Starting in about 1935, the couple held regular discussion meetings with their friends, that would end as a party. As an aristocrat, Libs had contact with many different people in different strata of German society, which enabled her to recruit left-leaning members into the group. Through these discussions, resistance to the Nazi regime grew and by 1936, she and Harro began to actively resist the Nazis.  

During the early 1940s, Libs began to document the atrocities committed by the Nazis, when she worked as a censor for the Deutsche Kulturfilm-Zentrale and found pictures on her desk that had been forwarded by soldiers of the Sonderbehandlungen task force. By 1940, the couple came into contact with other Berlin-based anti-fascist resistance groups and cooperated with them. The most important of these was run by Arvid Harnack. From June 1941, their underground resistance group became an espionage group that supplied military and economic intelligence to the Soviet Union.

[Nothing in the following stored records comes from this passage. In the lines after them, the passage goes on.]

(** * Browser-automation abstraction layer: sessions, action policy, elements

    A shallow embedding of the TypeScript sources
    - [frameworks/common/utils.ts]            (safeRun, getActionOptionsFromConfig)
    - [types/interfaces/baseConfig.ts]         (defaultConfig, configOverrides)
    - [frameworks/playwright/playwright.browser.ts]
    - [frameworks/puppeteer/puppeteer.browser.ts]
    - [frameworks/playwright/playwright.element.ts]
    - [frameworks/puppeteer/puppeteer.elements.ts]

    Asynchronous methods are awaited one after the other by a single caller,
    so every method is a state transformer that either returns or throws. *)

From Stdlib Require Import List ZArith String Bool Lia DecimalString.
Import ListNotations.

#[local] Open Scope string_scope.
#[local] Open Scope Z_scope.

(* ===================================================================== *)
(** ** JavaScript values the sources rely on *)
(* ===================================================================== *)

Module JS.

(** A property of an object literal: the key may be missing, present with
    the value [undefined], or present with a value. *)
Inductive prop (A : Type) : Type :=
| Absent
| Undefined
| Value (a : A).
Arguments Absent {A}.
Arguments Undefined {A}.
Arguments Value {A} a.

(** [{...base, ...ovr}] on one key: a key present on the right wins,
    whatever its value. *)
Definition spread {A} (base ovr : prop A) : prop A :=
  match ovr with
  | Absent => base
  | _ => ovr
  end.

(** [o.key]: reading a missing key yields [undefined]. *)
Definition read {A} (p : prop A) : prop A :=
  match p with
  | Absent => Undefined
  | _ => p
  end.

(** [if (b)] on a boolean-or-undefined property. *)
Definition truthy (p : prop bool) : bool :=
  match p with
  | Value b => b
  | _ => false
  end.

(** [if (s)] on an optional string: [undefined] and [""] are falsy. *)
Definition truthy_string (s : option string) : bool :=
  match s with
  | Some "" => false
  | Some _ => true
  | None => false
  end.

(** [arr[i]] for an integer [i]: [undefined] outside [0 .. length-1]. *)
Definition get {A} (arr : list A) (i : Z) : option A :=
  if i <? 0 then None else nth_error arr (Z.to_nat i).

(** [arr.length] *)
Definition length {A} (arr : list A) : Z := Z.of_nat (List.length arr).

(** [arr.push(x)] *)
Definition push {A} (arr : list A) (x : A) : list A := arr ++ [x].

(** [arr.splice(start, 1)], the array after the call.  A negative [start]
    counts from the end; the number of deleted items is clamped to what
    is left after the start. *)
Definition splice1 {A} (arr : list A) (start : Z) : list A :=
  let len := length arr in
  let actualStart :=
    if start <? 0 then Z.max (len + start) 0 else Z.min start len in
  let deleteCount := Z.min (Z.max 1 0) (len - actualStart) in
  firstn (Z.to_nat actualStart) arr
    ++ skipn (Z.to_nat (actualStart + deleteCount)) arr.

(** [`${n}`] for an integer below 10^21 in magnitude, which JavaScript
    prints with all its digits.  (From 10^21 on it prints an exponent
    form; what is said about messages is said below that bound.) *)
Definition string_of_Z (n : Z) : string :=
  NilEmpty.string_of_int (Z.to_int n).

(** What a [throw] carries. *)
Inductive error : Type :=
| Error (message : string)       (* [new Error(message)] of this code base *)
| TypeError (message : string)   (* member access on [undefined]/[null], call of a non-function *)
| DriverError (message : string) (* failure reported by the automation engine *).

(** Outcome of an awaited call. *)
Inductive result (A : Type) : Type :=
| Ok (a : A)
| Throw (e : error).
Arguments Ok {A} a.
Arguments Throw {A} e.

End JS.
Import JS.

(* ===================================================================== *)
(** ** Configuration ([baseConfig.ts], [utils.ts]) *)
(* ===================================================================== *)

Module Config.

Record baseConfig : Type := {
  browser : prop string;
  headless : prop bool;
  actionTimeout : prop Z;
  logs : prop bool;
  throwOnFail : prop bool
}.

Definition defaultConfig : baseConfig := {|
  browser := Value "chromium";
  headless := Value true;
  actionTimeout := Value 5000;
  logs := Value true;
  throwOnFail := Value true
|}.

(** [configOverrides = () => ({...defaultConfig, ...config})].  The module
    [config] it imports is not part of the sources, so the user
    configuration is an argument. *)
Definition configOverrides (config : baseConfig) : baseConfig := {|
  browser := spread (browser defaultConfig) (browser config);
  headless := spread (headless defaultConfig) (headless config);
  actionTimeout := spread (actionTimeout defaultConfig) (actionTimeout config);
  logs := spread (logs defaultConfig) (logs config);
  throwOnFail := spread (throwOnFail defaultConfig) (throwOnFail config)
|}.

End Config.

(** Modelled from the spec: the [actionOptions] interface
    ([baseActionoptions.ts] is not among the sources): "per-call
    configuration overlay - timeout (ms), log (bool), throwOnFail (bool)",
    every key optional. *)
Record actionOptions : Type := {
  timeout : prop Z;
  log : prop bool;
  throwOnFail : prop bool
}.

Definition getActionOptionsFromConfig (config : Config.baseConfig) : actionOptions := {|
  timeout := read (Config.actionTimeout config);
  log := read (Config.logs config);
  throwOnFail := read (Config.throwOnFail config)
|}.

(** The optional parameter [options?: actionOptions] of the methods. *)
Definition callSiteOptions : Type := option actionOptions.

(** [interface safeRunOptions extends actionOptions { message: string }] *)
Record safeRunOptions : Type := {
  message : string;
  options :> actionOptions
}.

(** [{...a, ...b}] on two option objects. *)
Definition spreadOptions (a b : actionOptions) : actionOptions := {|
  timeout := spread (timeout a) (timeout b);
  log := spread (log a) (log b);
  throwOnFail := spread (throwOnFail a) (throwOnFail b)
|}.

(** The object literal every method hands to [safeRun]:
    [{ message: m, ...this.actionOptions, ...options }].  An omitted
    [options] argument is [undefined], whose spread adds no key. *)
Definition callOptions (m : string) (sessionOptions : actionOptions)
    (options : option actionOptions) : safeRunOptions :=
  {| message := m;
     options := match options with
                | Some o => spreadOptions sessionOptions o
                | None => sessionOptions
                end |}.

(* ===================================================================== *)
(** ** The driver boundary

    The automation engines are external.  What the sources ask of them is
    modelled by a small world: pages with a URL, a closed flag and a
    document, owned by one browsing context of one browser process. *)
(* ===================================================================== *)

Definition Page := nat.
Definition ElementHandle := nat.

Record node : Type := {
  nid : ElementHandle;
  tagName : string;
  innerText : string;
  innerHTML : string;
  disabled : bool
}.

Record PageState : Type := {
  pg_url : string;
  pg_closed : bool;
  pg_dom : list node   (* the nodes of the document, in document order *)
}.

(** Playwright locators are recipes: [page.locator(sel)], [l.nth(i)] and
    [l.locator(sel)] only record what to look for. *)
Inductive Locator : Type :=
| PageLocator (p : Page) (sel : string)
| NthLocator (l : Locator) (index : Z)
| SubLocator (l : Locator) (sel : string).

(** The launchers the sources call: [chromium.launch], [firefox.launch]
    and [webkit.launch] of Playwright, and [puppeteer.launch]. *)
Inductive launcher : Type := Chromium | Firefox | Webkit | Puppeteer.

(** The first seven fields are the engine's fixed behaviour and are never
    written: how [launch({headless, timeout})] of a launcher ends, how the
    creation of the first context and of its first page end, what a URL
    serves ([None]: the navigation fails), the URL a page reports once it
    has loaded a URL (its serialised form, or where a redirect led), which
    nodes a selector matches, and how many nodes a Playwright locator
    resolves to at the moment it is asked. *)
Record World : Type := {
  launch : launcher -> prop bool -> prop Z -> result unit;
  newContext : result unit;
  firstPage : result unit;
  site : string -> option (list node);
  landing : string -> string;
  matches : string -> node -> bool;
  locatorCount : Locator -> list PageState -> result nat;
  pages : list PageState;
  contextClosed : bool;
  browserClosed : bool
}.

Definition blankPage : PageState :=
  {| pg_url := "about:blank"; pg_closed := false; pg_dom := [] |}.

Definition closePage (p : PageState) : PageState :=
  {| pg_url := pg_url p; pg_closed := true; pg_dom := pg_dom p |}.

Definition loadPage (url : string) (dom : list node) (p : PageState) : PageState :=
  {| pg_url := url; pg_closed := pg_closed p; pg_dom := dom |}.

Fixpoint updateAt {A} (l : list A) (i : nat) (f : A -> A) : list A :=
  match l, i with
  | [], _ => []
  | x :: l', O => f x :: l'
  | x :: l', S i' => x :: updateAt l' i' f
  end.

Definition withPages (w : World) (ps : list PageState) (ctx br : bool) : World :=
  {| launch := launch w; newContext := newContext w; firstPage := firstPage w;
     site := site w; landing := landing w;
     matches := matches w; locatorCount := locatorCount w;
     pages := ps; contextClosed := ctx; browserClosed := br |}.

(** What [console.log] received. *)
Inductive entry : Type :=
| LogMessage (m : string)
| LogError (e : error).

(** The session object shared by both backends: the two classes declare
    the same fields. [browser] and [context] always denote the one
    process and context of the world. *)
Module Browser.
Record t : Type := {
  config : Config.baseConfig;
  actionOptions : actionOptions;
  tabs : list Page;
  currentTab : Z;
  page : option Page   (* [undefined] once read from an empty [tabs] *)
}.
End Browser.

Record State : Type := {
  session : Browser.t;
  world : World;
  console : list entry
}.

(* ===================================================================== *)
(** ** Awaited computations: state passing with exceptions *)
(* ===================================================================== *)

Definition M (A : Type) : Type := State -> result A * State.

Definition ret {A} (a : A) : M A := fun s => (Ok a, s).

Definition throw {A} (e : error) : M A := fun s => (Throw e, s).

Definition bind {A B} (c : M A) (k : A -> M B) : M B := fun s =>
  match c s with
  | (Ok a, s') => k a s'
  | (Throw e, s') => (Throw e, s')
  end.

Notation "x <- c ;; k" := (bind c (fun x => k))
  (at level 61, c at next level, right associativity).
Notation "c ;; k" := (bind c (fun _ => k))
  (at level 61, right associativity).

Definition this : M Browser.t := fun s => (Ok (session s), s).

Definition assign (f : Browser.t -> Browser.t) : M unit := fun s =>
  (Ok tt, {| session := f (session s); world := world s; console := console s |}).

That organisation became known as the Red Orchestra ("Rote Kapelle") by the Abwehr. Libs was arrested in September 1942, a month after her husband Harro, and both were executed on the same day.

Life

Libertas Schulze-Boysen was the youngest of three children. Her father was Heidelberg-born, Otto Ludwig Haas-Heye, couturier to aristocracy, and her mother was noted pianist Viktoria Ada Astrid Agnes Gräfin zu Eulenburg. Libertas' parents had married in  on 12 May 1909 and had lived for a time in London and Paris. They were Protestants who believed in providing a religious upbringing to their children. Libertas never became overtly religious to an extent that dictated her existence, although many of her early poems and later letters show her strong Christian roots. Her sister was Countess Ottora Maria Douglas-Reimer (1910-2001), who married Count Carl Ludvig Douglas (1908–1961), a Swedish diplomat. The couple had four children, their first son was Count Gustav Archibald Sigvart Douglas (b. 1938), a stockbroker, their first daughter was Princess Elisabeth Christina Douglas (b. 1940), their second daughter Rosita Spencer-Churchill, Duchess of Marlborough (b. 1943), an artist and their youngest son, Carl Philipp Morton, a civil engineer. Her older brother,  (1912-2008), was a journalist and diplomat.

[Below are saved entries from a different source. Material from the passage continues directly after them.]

(** The population that [check_contacts] leaves is the one obtained by
    making the logged calls of [contact_with] in their order. *)
Lemma check_contacts_replay (m : Model.t) :
  Model.population (Model.after (Model.check_contacts m))
  = replay (Model.calls (Model.check_contacts m)) (Model.population m).
Proof.
  unfold Model.check_contacts. cbn [Model.after Model.calls Model.population].
  apply (foldl_replay (Model.population m) Model.check_row);
    [| reflexivity].
  intros i st Hst. unfold Model.check_row.
  apply (foldl_replay (Model.population m) (Model.check_pair i));
    [| exact Hst].
  intros j st'. apply check_pair_replay.
Qed.

End Replay.

(** The scan depends on the C library through the distances between the
    locations of the population only. *)

Section Library.
Context {K : constants.t} (R1 R2 : runtime.t).

Lemma foldl_agree (locs : list Point.t)
    (f g : nat -> Model.outcome (list Cell.t)
           -> Model.outcome (list Cell.t)) :
  (forall x st, Cell.location <$> Model.after st = locs ->
                f x st = g x st
                /\ Cell.location <$> Model.after (f x st) = locs) ->
  forall (l : list nat) st,
    Cell.location <$> Model.after st = locs ->
    foldl (fun st x => f x st) st l = foldl (fun st x => g x st) st l
    /\ Cell.location <$> Model.after (foldl (fun st x => f x st) st l)
       = locs.
Proof.
  intros Hfg l. induction l as [| x l IH]; intros st Hst; cbn;
    [split; [reflexivity | exact Hst] |].
  destruct (Hfg x st Hst) as [<- Hl]. apply IH, Hl.
Qed.

Lemma check_contacts_agree (m : Model.t) :
  (forall p q,
      p ∈ Cell.location <$> Model.population m ->
      q ∈ Cell.location <$> Model.population m ->
      Point.distance (R := R1) p q = Point.distance (R := R2) p q) ->
  Model.check_contacts (R := R1) m = Model.check_contacts (R := R2) m.
Proof.
  intros Hd. set (locs := Cell.location <$> Model.population m) in *.
  assert (Hpair : forall i j st,
    Cell.location <$> Model.after st = locs ->
    Model.check_pair (R := R1) i j st = Model.check_pair (R := R2) i j st
    /\ Cell.location <$> Model.after (Model.check_pair (R := R1) i j st)
       = locs).
  { intros i j st Hst.
    split; [| apply (check_pair_follows (R := R1) locs i j st Hst)].
    unfold Model.check_pair.
    destruct (Model.raised st); [reflexivity |].
    destruct (Model.after st !! i) as [ci |] eqn:Hi; [| reflexivity].
    destruct (Model.after st !! j) as [cj |] eqn:Hj; [| reflexivity].
    rewrite Hd; [reflexivity | |]; rewrite <- Hst;
      apply list_elem_of_fmap; eexists; (split; [reflexivity |]);
      eapply list_elem_of_lookup_2; eassumption. }
  assert (Hrow : forall i st,
    Cell.location <$> Model.after st = locs ->
    Model.check_row (R := R1) i st = Model.check_row (R := R2) i st
    /\ Cell.location <$> Model.after (Model.check_row (R := R1) i st)
       = locs).
  { intros i st Hst. unfold Model.check_row.
    apply (foldl_agree locs (Model.check_pair (R := R1) i)
             (Model.check_pair (R := R2) i)); [| exact Hst].
    intros j st'. apply Hpair. }
  unfold Model.check_contacts.
  destruct (foldl_agree locs (Model.check_row (R := R1))
              (Model.check_row (R := R2)) Hrow
              (seq 0 (length (Model.population m)))
              (Model.mk_outcome (Model.population m) [] None) eq_refl)
    as [-> _].
  reflexivity.
Qed.

End Library.

(** C10.  In the row [chain] of three cells ten apart, with contact
    radius 15, the cell at index 1 and the cell at index 2 are vulnerable
    when [check_contacts] starts, and the cell at index 2 passes the
    distance test with no cell that is infected at that moment.  The scan
    first infects the cell at index 1; its later call
    [population[1].contact_with(population[2])] finds the cell at index 1
    infected and the cell at index 2 still vulnerable, and infects it.
    The scan returns, and both are infected when it does: each test reads
    the states as the earlier calls of the same scan left them.  The two
    squares that the scan asks of the C library are those of 10 and of
    20, which it is taken to compute exactly. *)
Theorem infection_chains_within_one_scan {R : runtime.t} :
  runtime.pow 10 2 = (100%float, None) ->
  runtime.pow 20 2 = (400%float, None) ->
  exists (m : Model.t) (b c : nat) (before after : list Model.event),
    let pop := Model.population m in
    let out := Model.check_contacts (K := pj02) m in
    Cell.at_ref (Cell.is_vulnerable (K := pj02)) pop b = true
    /\ Cell.at_ref (Cell.is_vulnerable (K := pj02)) pop c = true
    /\ (forall a ca cc,
           pop !! a = Some ca -> pop !! c = Some cc ->
           Cell.is_infected (K := pj02) ca = true ->
           near (K := pj02) ca cc = false /\ near (K := pj02) cc ca = false)
    /\ Model.raised out = None
    /\ Model.calls out = before ++ Model.ContactWith b c :: after
    /\ Cell.at_ref (Cell.is_infected (K := pj02))
         (replay (K := pj02) before pop) b = true
    /\ Cell.at_ref (Cell.is_vulnerable (K := pj02))
         (replay (K := pj02) before pop) c = true
    /\ Cell.at_ref (Cell.is_infected (K := pj02))
         (replay (K := pj02) (before ++ [Model.ContactWith b c]) pop) c = true
    /\ Model.population (Model.after out)
       = replay (K := pj02) (Model.calls out) pop
    /\ Cell.at_ref (Cell.is_infected (K := pj02))
         (Model.population (Model.after out)) b
       = true
    /\ Cell.at_ref (Cell.is_infected (K := pj02))
         (Model.population (Model.after out)) c
       = true.
Proof.
  intros H10 H20.
  assert (Hd : forall p q,
    p ∈ Cell.location <$> Model.population chain ->
    q ∈ Cell.location <$> Model.population chain ->
    Point.distance (R := R) p q = Point.distance (R := still) p q).
  { intros p q Hp Hq. cbn in Hp, Hq.
    repeat (apply elem_of_cons in Hp as [-> | Hp]);
      [| | | apply elem_of_nil in Hp; contradiction];
      repeat (apply elem_of_cons in Hq as [-> | Hq]);
      try (apply elem_of_nil in Hq; contradiction);
      unfold Point.distance, Point.square; cbn;
      rewrite ?H10, ?H20; reflexivity. }
  pose proof (check_contacts_agree (K := pj02) R still chain Hd) as Hscan.
  exists chain, 1%nat, 2%nat, [Model.ContactWith 0 1],
    [Model.ContactWith 2 1].
  cbv zeta. rewrite Hscan. split; [reflexivity |]. split; [reflexivity |].
  split.
  - intros a ca cc Ha Hc Hinf.
    injection Hc as <-.
    destruct a as [| [| [| a]]]; cbn in Ha; try discriminate;
      injection Ha as <-; try discriminate Hinf.
    unfold near, within. rewrite !Hd by (cbn; repeat constructor).
    split; reflexivity.
  - repeat (split; [reflexivity |]). reflexivity.
Qed.

Lemma infection_chains_within_one_scan_witness :
  exists (m : Model.t) (b c : nat),
    Cell.at_ref (Cell.is_vulnerable (K := pj02)) (Model.population m) b = true
    /\ Cell.at_ref (Cell.is_vulnerable (K := pj02)) (Model.population m) c
       = true
    /\ Model.raised (Model.check_contacts (K := pj02) (R := still) m) = None
    /\ Cell.at_ref (Cell.is_infected (K := pj02))
         (Model.population
            (Model.after (Model.check_contacts (K := pj02) (R := still) m)))
         c
       = true.
Proof.
  destruct (infection_chains_within_one_scan (R := still) eq_refl eq_refl)
    as (m & b & c & before & after & Hb & Hc & _ & Hr & _ & _ & _ & _ & _
        & _ & Hic).
  exists m, b, c. auto.
Defined.

(** ** The statements on concrete cells *)



(** C3, as the specification words it, lists [contract_disease] among the
    calls that leave an immune cell immune.  It does not: the call sets
    the sickness to [INFECTED] whatever it was. *)
Lemma contract_disease_ends_immunity :
  let store := [resting 0 (-1)] in
  Cell.at_ref (Cell.is_immune (K := pj02)) store 0 = true
  /\ Cell.at_ref (Cell.is_immune (K := pj02))
       (run (K := pj02) [CallContractDisease 0] store) 0 = false
  /\ Cell.at_ref (Cell.is_infected (K := pj02))
       (run (K := pj02) [CallContractDisease 0] store) 0 = true.
Proof. cbv zeta. repeat split. Qed.

Lemma immune_is_terminal_witness :
  let store := [resting 0 (-1); resting 10 1; resting 20 0] in
  let calls :=
    [CallContactWith 1 0; CallContactWith 0 1; CallTick 0;
     CallContractDisease 2; CallContactWith 0 2; CallContactWith 0 0;
     CallTick 0] in
  Cell.at_ref (Cell.is_immune (K := pj02)) store 0 = true
  /\ Cell.at_ref (Cell.is_immune (K := pj02)) (run (K := pj02) calls store) 0
     = true.
Proof.
  cbv zeta. split; [reflexivity |].
  apply (immune_is_terminal (K := pj02)).
  - reflexivity.
  - discriminate.
  - intros H. repeat (apply elem_of_cons in H as [H | H]; [discriminate H |]).
    apply elem_of_nil in H. exact H.
  - reflexivity.
Defined.

(** C6 on two cells ten apart, the first infected and the second
    vulnerable. *)
Lemma contact_with_transmits_once_witness :
  let store := [resting 0 1; resting 10 0] in
  Cell.contact_with (K := pj02) 0 1 store = [resting 0 1; resting 10 1]
  /\ Cell.contact_with (K := pj02) 1 0 store = [resting 0 1; resting 10 1].
Proof.
  cbv zeta.
  destruct (contact_with_transmits_once (K := pj02)
              [resting 0 1; resting 10 0] 0 1 (resting 0 1) (resting 10 0))
    as (_ & H & _).
  - discriminate.
  - reflexivity.
  - reflexivity.
  - destruct (H eq_refl eq_refl eq_refl) as (H1 & H2 & _).
    split; [exact H1 | exact H2].
Defined.

(** C4, as the specification words it, promises the counts for every
    [ninfected] and [nimmune] inside their bounds.  With 3 cells, 2
    infected and 2 immune both counts are inside their bounds, no
    population of 3 cells can hold them, and the constructor raises
    [IndexError]. *)
Lemma new_with_more_marked_cells_than_cells :
  0 < 2 < 3 /\ 0 <= 2 < 3
  /\ Model.new (K := pj02) (R := still) 3 5 2 2
     = python.Raise python.IndexError.
Proof. repeat split; try lia. Qed.

Lemma new_population_counts_witness :
  exists m,
    Model.new (K := pj02) (R := still) 10 5 3 2 = python.Return m
    /\ Model.time m = 0
    /\ Z.of_nat (length (Model.population m)) = 10
    /\ Z.of_nat (count (Cell.is_infected (K := pj02)) (Model.population m)) = 3
    /\ Z.of_nat (count (Cell.is_immune (K := pj02)) (Model.population m)) = 2
    /\ Z.of_nat (count (Cell.is_vulnerable (K := pj02)) (Model.population m))
       = 10 - 3 - 2.
Proof.
  apply (new_population_counts (K := pj02) (R := still) 10 5 3 2).
  - unfold exclusive_states. cbn. lia.
  - lia.
  - lia.
  - lia.
Defined.

(** The input on which the constructor departs from C1: 3 cells, 2
    infected and 1 immune. *)
Lemma new_raises_IndexError_when_no_cell_is_left_witness :
  0 < 2 < 3 /\ 0 <= 1 < 3
  /\ Model.new (K := pj02) (R := still) 3 5 2 1
     = python.Raise python.IndexError.
Proof.
  split; [lia |]. split; [lia |].
  apply (new_raises_IndexError_when_no_cell_is_left
           (K := pj02) (R := still) 3 5 2 1); lia.
Defined.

Her mother was known as "Thora" spelled "Tora" and came from an old Prussian noble family. She was the youngest of eight children of the Prussian diplomat and composer Prince Philipp zu Eulenburg and Swedish former Countess Augusta, Princess of Eulenburg. Philipp zu Eulenburg was a close friend of Kaiser Wilhelm Friedrich Ludwig and his Swedish wife, Augusta Gräfin Sandels (1853–1941). Eulenburg and William I were allegedly lovers. The allegation were published as a series of articles by influential Berlin journalist Maximilian Harden in the Berlin newspapers between 1907 and 1909. It ran so long it became known as Eulenburg affair.

In 1921, when Libertas was eight years old, her parents divorced (unusual at the time) and her grandfather died. Libertas spent part of her childhood at Eulenburg's country estate, Liebenberg Castle, near Berlin taught initially by a governess.  

From 1922, she attended a school in Berlin and lived with her father, who headed the fashion department of the Kunstgewerbemuseum. Later a co-worker of her father, artist Valerie Wolffenstein supervised her, when she spent a summer in Switzerland in 1924, learning to draw. Between 1926 and 1932, Schulze-Boysen was sent to be educated at boarding schools in Paris, London and Switzerland.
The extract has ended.